EXERCISE:
Starting at the line that contains "(caption : option str)" and ending at the line that contains "output_format : option OutputFormat;", the lines below are to be given again exactly, with nothing added.

RECORDS TO PROCESS:

###

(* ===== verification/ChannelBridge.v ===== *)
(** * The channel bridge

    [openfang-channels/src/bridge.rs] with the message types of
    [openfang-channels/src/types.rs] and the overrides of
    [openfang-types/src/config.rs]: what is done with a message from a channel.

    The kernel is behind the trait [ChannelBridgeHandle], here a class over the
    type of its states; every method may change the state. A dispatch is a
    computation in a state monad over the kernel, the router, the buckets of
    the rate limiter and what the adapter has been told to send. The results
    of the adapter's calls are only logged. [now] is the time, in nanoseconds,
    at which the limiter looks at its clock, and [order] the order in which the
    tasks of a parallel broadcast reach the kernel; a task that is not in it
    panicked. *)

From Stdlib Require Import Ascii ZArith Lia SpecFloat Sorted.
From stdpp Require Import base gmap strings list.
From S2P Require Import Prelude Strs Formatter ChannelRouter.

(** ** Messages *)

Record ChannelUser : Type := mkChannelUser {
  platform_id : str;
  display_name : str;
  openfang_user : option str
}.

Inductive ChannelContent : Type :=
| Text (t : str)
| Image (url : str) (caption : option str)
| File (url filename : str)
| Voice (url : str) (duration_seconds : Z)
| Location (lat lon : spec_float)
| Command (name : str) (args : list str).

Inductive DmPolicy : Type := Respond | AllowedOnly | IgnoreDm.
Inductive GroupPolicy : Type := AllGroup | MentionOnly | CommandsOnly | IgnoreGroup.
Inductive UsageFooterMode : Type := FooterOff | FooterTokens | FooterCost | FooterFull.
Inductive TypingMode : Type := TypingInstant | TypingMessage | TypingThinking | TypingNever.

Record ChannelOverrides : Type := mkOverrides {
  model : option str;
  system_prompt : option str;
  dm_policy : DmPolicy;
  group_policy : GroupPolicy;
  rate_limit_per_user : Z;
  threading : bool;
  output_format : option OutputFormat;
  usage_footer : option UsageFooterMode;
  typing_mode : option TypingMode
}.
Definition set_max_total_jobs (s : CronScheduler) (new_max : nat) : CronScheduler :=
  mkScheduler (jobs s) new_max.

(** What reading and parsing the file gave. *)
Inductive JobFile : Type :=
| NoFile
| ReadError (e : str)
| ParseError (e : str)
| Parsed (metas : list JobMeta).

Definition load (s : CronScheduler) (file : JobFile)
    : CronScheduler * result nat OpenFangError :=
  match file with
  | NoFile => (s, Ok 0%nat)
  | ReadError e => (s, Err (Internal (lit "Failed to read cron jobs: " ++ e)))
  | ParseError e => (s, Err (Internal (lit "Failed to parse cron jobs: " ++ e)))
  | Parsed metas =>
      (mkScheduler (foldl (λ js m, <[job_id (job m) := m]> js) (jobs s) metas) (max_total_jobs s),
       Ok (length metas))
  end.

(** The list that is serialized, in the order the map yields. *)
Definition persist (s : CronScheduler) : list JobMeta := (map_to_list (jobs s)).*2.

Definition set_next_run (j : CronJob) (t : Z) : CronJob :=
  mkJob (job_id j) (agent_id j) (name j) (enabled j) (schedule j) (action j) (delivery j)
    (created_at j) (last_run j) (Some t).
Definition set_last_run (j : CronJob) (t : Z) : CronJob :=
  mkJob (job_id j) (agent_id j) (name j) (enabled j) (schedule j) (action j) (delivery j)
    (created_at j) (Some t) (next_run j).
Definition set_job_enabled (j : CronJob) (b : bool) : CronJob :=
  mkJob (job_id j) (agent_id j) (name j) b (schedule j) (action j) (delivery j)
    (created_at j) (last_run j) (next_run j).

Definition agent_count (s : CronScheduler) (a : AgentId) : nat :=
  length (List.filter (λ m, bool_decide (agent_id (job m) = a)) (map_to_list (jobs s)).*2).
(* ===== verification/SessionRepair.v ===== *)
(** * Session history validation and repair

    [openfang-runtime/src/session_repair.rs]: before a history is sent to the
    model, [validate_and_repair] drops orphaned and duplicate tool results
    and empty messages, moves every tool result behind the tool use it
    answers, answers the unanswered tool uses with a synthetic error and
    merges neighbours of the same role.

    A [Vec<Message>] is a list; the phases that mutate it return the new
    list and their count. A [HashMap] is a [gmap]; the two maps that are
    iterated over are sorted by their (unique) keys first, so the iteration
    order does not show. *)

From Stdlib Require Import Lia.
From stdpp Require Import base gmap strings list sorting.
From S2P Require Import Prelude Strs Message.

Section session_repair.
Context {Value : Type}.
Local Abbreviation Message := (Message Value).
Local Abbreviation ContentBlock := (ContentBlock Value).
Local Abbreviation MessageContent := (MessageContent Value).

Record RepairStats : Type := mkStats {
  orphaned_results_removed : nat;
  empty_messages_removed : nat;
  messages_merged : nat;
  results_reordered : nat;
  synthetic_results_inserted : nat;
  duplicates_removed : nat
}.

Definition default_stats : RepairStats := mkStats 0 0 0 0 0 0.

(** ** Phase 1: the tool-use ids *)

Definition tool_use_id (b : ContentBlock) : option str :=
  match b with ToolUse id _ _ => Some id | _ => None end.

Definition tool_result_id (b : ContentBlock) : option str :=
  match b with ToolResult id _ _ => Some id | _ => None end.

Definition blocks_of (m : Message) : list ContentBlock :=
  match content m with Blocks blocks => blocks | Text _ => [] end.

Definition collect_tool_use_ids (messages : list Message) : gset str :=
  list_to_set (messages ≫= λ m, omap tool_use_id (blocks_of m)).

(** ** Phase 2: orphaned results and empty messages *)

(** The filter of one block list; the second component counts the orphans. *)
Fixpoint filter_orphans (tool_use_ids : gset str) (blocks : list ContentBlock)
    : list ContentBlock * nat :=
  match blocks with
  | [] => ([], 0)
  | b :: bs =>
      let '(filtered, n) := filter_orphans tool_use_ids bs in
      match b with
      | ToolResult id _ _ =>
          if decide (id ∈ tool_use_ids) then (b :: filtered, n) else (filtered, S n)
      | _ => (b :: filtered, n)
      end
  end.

###

ANSWER FOR THE TASK:
| Image (url : str) (caption : option str)
| File (url filename : str)
| Voice (url : str) (duration_seconds : Z)
| Location (lat lon : spec_float)
| Command (name : str) (args : list str).

Inductive DmPolicy : Type := Respond | AllowedOnly | IgnoreDm.
Inductive GroupPolicy : Type := AllGroup | MentionOnly | CommandsOnly | IgnoreGroup.
Inductive UsageFooterMode : Type := FooterOff | FooterTokens | FooterCost | FooterFull.
Inductive TypingMode : Type := TypingInstant | TypingMessage | TypingThinking | TypingNever.

Record ChannelOverrides : Type := mkOverrides {
  model : option str;
  system_prompt : option str;
  dm_policy : DmPolicy;
  group_policy : GroupPolicy;
  rate_limit_per_user : Z;
  threading : bool;
  output_format : option OutputFormat;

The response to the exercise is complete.